# What you are asked to do:
Below are some records; output exactly the lines from the line with "None => true" to the line with "if isDockerSocketPath (sp_realPath", both ends kept, and nothing more.

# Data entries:
▬▬▬▬▬▬

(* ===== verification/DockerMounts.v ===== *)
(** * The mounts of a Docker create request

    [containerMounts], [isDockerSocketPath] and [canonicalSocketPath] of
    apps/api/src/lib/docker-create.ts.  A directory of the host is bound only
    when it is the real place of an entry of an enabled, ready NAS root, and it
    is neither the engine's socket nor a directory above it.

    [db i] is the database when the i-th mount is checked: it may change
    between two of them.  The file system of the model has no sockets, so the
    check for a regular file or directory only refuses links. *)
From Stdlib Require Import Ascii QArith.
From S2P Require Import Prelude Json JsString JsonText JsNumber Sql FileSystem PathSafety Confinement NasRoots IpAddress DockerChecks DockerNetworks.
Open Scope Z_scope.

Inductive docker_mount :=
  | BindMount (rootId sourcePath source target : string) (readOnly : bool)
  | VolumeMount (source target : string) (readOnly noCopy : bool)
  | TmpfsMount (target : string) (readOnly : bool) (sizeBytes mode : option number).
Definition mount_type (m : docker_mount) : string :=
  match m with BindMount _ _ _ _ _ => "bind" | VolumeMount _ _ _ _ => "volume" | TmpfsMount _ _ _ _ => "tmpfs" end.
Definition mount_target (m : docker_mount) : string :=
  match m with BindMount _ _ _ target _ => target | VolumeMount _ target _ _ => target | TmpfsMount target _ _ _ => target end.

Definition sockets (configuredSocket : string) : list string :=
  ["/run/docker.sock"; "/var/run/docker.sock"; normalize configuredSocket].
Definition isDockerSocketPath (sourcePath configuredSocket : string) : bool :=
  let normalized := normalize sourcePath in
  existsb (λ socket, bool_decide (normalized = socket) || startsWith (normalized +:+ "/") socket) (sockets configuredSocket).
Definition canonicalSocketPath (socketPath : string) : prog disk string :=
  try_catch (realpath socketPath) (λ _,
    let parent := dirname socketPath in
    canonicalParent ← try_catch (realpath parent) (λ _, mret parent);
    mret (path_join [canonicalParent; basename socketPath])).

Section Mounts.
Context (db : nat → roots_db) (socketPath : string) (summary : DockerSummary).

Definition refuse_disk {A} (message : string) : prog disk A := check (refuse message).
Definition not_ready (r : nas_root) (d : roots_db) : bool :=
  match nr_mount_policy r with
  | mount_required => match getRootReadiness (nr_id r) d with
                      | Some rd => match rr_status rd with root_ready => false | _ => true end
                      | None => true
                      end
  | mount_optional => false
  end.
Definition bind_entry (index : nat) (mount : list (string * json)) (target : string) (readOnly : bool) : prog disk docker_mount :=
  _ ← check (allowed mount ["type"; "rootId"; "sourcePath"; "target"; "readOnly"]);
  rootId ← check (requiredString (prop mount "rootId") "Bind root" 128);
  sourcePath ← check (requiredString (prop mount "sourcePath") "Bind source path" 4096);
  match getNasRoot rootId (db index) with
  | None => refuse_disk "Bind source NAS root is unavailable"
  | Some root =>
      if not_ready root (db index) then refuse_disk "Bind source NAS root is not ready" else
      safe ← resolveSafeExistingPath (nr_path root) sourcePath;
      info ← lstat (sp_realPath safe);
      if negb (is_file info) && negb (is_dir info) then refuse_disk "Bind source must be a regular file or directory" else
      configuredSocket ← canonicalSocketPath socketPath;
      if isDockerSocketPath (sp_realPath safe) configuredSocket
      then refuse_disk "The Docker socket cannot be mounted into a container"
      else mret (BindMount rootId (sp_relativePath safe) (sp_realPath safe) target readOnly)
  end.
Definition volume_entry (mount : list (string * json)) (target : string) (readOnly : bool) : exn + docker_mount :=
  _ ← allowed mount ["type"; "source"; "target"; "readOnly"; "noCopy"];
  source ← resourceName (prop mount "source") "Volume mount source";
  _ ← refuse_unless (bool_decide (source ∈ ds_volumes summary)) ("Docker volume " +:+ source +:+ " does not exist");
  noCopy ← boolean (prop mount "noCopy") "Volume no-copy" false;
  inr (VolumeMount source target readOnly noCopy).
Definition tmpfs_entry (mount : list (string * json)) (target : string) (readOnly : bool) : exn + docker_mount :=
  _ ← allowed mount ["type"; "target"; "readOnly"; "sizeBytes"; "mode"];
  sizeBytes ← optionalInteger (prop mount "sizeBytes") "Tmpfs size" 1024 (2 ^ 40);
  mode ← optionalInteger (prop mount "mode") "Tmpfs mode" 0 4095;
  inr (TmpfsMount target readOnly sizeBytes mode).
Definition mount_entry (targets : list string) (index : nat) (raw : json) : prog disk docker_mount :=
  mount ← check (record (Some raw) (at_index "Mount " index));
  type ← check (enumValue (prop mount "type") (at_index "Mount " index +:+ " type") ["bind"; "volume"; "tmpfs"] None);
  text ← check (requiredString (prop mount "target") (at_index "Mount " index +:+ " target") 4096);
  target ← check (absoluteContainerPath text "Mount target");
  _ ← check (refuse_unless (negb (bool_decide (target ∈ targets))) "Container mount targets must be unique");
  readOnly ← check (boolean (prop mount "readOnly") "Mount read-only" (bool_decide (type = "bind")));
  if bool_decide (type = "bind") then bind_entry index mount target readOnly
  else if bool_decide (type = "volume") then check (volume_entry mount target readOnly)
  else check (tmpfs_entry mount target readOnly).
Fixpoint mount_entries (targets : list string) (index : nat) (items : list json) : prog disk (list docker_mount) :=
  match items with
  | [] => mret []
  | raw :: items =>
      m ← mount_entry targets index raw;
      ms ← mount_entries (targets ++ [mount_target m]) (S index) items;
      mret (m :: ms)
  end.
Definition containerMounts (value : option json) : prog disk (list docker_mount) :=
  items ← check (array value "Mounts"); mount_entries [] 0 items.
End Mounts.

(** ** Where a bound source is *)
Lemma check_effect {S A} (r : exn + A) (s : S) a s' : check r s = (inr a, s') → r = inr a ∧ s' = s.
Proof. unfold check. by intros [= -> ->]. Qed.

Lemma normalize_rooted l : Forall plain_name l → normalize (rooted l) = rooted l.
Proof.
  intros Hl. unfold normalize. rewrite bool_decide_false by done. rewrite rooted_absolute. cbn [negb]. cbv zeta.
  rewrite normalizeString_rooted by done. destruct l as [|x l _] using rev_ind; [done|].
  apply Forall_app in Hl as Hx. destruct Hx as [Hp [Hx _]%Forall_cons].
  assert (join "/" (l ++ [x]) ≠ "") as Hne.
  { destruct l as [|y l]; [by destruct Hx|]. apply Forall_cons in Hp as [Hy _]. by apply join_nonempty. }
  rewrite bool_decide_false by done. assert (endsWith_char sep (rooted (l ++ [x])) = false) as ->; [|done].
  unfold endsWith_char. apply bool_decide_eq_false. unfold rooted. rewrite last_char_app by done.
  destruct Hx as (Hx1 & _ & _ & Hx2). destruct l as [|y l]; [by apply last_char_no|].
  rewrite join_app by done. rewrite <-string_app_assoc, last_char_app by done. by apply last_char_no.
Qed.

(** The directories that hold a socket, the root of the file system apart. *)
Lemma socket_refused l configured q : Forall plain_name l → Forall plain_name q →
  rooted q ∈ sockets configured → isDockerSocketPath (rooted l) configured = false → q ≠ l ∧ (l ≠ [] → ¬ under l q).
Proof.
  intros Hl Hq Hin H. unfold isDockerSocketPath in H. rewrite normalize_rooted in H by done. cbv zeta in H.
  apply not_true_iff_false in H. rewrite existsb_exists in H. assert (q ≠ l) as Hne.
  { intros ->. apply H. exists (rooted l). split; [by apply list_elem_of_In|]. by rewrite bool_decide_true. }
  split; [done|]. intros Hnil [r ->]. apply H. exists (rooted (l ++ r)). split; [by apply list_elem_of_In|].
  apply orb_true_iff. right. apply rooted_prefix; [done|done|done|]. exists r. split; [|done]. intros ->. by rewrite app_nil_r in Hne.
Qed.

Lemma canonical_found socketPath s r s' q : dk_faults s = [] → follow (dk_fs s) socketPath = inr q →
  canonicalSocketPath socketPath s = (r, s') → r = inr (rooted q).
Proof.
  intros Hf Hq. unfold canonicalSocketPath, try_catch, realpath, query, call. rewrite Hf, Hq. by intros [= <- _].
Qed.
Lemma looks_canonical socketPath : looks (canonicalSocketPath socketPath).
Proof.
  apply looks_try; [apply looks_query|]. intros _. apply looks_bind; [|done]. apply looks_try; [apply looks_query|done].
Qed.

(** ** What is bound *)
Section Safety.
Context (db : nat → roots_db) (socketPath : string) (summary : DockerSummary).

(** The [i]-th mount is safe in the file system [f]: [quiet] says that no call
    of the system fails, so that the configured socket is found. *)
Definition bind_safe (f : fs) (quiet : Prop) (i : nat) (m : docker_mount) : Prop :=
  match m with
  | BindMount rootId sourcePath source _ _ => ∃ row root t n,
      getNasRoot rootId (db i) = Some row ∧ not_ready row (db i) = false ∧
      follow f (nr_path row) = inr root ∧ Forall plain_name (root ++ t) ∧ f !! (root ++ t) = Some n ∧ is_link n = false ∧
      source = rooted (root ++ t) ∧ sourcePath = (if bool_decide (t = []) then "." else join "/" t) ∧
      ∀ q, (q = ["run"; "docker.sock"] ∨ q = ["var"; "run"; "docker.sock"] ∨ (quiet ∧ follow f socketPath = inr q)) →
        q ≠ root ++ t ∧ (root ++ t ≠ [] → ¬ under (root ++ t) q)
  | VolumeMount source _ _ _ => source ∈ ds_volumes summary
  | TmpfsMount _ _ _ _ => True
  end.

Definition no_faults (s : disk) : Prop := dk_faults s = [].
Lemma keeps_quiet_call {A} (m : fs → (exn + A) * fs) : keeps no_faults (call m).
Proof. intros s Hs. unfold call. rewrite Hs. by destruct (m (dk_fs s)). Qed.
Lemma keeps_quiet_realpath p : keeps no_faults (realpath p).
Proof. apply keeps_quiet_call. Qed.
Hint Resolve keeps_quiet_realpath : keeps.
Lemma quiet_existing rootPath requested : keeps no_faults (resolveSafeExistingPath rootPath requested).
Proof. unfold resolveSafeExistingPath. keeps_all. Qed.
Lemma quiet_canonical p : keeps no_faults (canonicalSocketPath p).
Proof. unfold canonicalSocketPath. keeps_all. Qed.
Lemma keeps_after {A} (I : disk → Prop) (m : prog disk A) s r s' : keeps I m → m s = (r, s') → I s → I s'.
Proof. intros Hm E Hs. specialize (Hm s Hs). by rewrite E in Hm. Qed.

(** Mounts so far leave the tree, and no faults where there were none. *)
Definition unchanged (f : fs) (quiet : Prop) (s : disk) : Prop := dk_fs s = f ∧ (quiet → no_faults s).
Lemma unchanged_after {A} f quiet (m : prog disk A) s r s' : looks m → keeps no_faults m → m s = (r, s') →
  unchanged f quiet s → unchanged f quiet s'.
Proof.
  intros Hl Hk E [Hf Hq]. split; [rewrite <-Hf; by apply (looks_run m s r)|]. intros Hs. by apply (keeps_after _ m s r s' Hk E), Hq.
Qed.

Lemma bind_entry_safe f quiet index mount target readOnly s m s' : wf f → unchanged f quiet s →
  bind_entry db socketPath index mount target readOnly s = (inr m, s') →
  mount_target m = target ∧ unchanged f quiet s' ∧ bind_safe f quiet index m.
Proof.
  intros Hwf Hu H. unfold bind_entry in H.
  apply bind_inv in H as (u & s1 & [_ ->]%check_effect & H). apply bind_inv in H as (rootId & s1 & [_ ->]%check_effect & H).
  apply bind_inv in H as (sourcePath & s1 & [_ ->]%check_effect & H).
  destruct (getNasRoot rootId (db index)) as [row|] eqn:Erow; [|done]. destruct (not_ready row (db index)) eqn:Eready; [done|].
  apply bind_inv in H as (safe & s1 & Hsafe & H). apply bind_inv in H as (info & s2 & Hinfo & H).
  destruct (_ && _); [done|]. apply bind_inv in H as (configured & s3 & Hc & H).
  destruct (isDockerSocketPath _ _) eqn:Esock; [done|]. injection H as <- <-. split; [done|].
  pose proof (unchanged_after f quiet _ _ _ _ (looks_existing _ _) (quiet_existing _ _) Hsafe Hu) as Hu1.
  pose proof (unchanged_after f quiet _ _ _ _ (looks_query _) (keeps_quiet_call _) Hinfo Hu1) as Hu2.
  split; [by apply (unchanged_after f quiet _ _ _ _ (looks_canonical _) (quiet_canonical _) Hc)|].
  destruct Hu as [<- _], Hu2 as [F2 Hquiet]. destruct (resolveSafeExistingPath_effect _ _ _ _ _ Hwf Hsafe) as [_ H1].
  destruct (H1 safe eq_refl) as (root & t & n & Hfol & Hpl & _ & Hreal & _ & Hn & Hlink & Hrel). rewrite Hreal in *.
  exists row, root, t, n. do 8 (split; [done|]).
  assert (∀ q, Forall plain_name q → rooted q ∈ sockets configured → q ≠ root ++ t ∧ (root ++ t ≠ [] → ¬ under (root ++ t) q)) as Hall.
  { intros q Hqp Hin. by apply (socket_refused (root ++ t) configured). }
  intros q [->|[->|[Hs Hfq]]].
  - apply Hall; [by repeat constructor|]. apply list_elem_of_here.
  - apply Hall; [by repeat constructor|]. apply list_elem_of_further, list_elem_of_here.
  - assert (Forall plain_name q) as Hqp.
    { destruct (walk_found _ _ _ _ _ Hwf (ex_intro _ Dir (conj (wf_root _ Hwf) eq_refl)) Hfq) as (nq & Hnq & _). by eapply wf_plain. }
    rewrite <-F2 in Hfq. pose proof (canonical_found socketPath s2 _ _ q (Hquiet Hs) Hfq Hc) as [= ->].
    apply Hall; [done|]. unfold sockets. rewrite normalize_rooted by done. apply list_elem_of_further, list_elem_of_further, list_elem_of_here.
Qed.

▬▬▬▬▬▬

# Response below:
                      | None => true
                      end
  | mount_optional => false
  end.
Definition bind_entry (index : nat) (mount : list (string * json)) (target : string) (readOnly : bool) : prog disk docker_mount :=
  _ ← check (allowed mount ["type"; "rootId"; "sourcePath"; "target"; "readOnly"]);
  rootId ← check (requiredString (prop mount "rootId") "Bind root" 128);
  sourcePath ← check (requiredString (prop mount "sourcePath") "Bind source path" 4096);
  match getNasRoot rootId (db index) with
  | None => refuse_disk "Bind source NAS root is unavailable"
  | Some root =>
      if not_ready root (db index) then refuse_disk "Bind source NAS root is not ready" else
      safe ← resolveSafeExistingPath (nr_path root) sourcePath;
      info ← lstat (sp_realPath safe);
      if negb (is_file info) && negb (is_dir info) then refuse_disk "Bind source must be a regular file or directory" else
      configuredSocket ← canonicalSocketPath socketPath;
      if isDockerSocketPath (sp_realPath safe) configuredSocket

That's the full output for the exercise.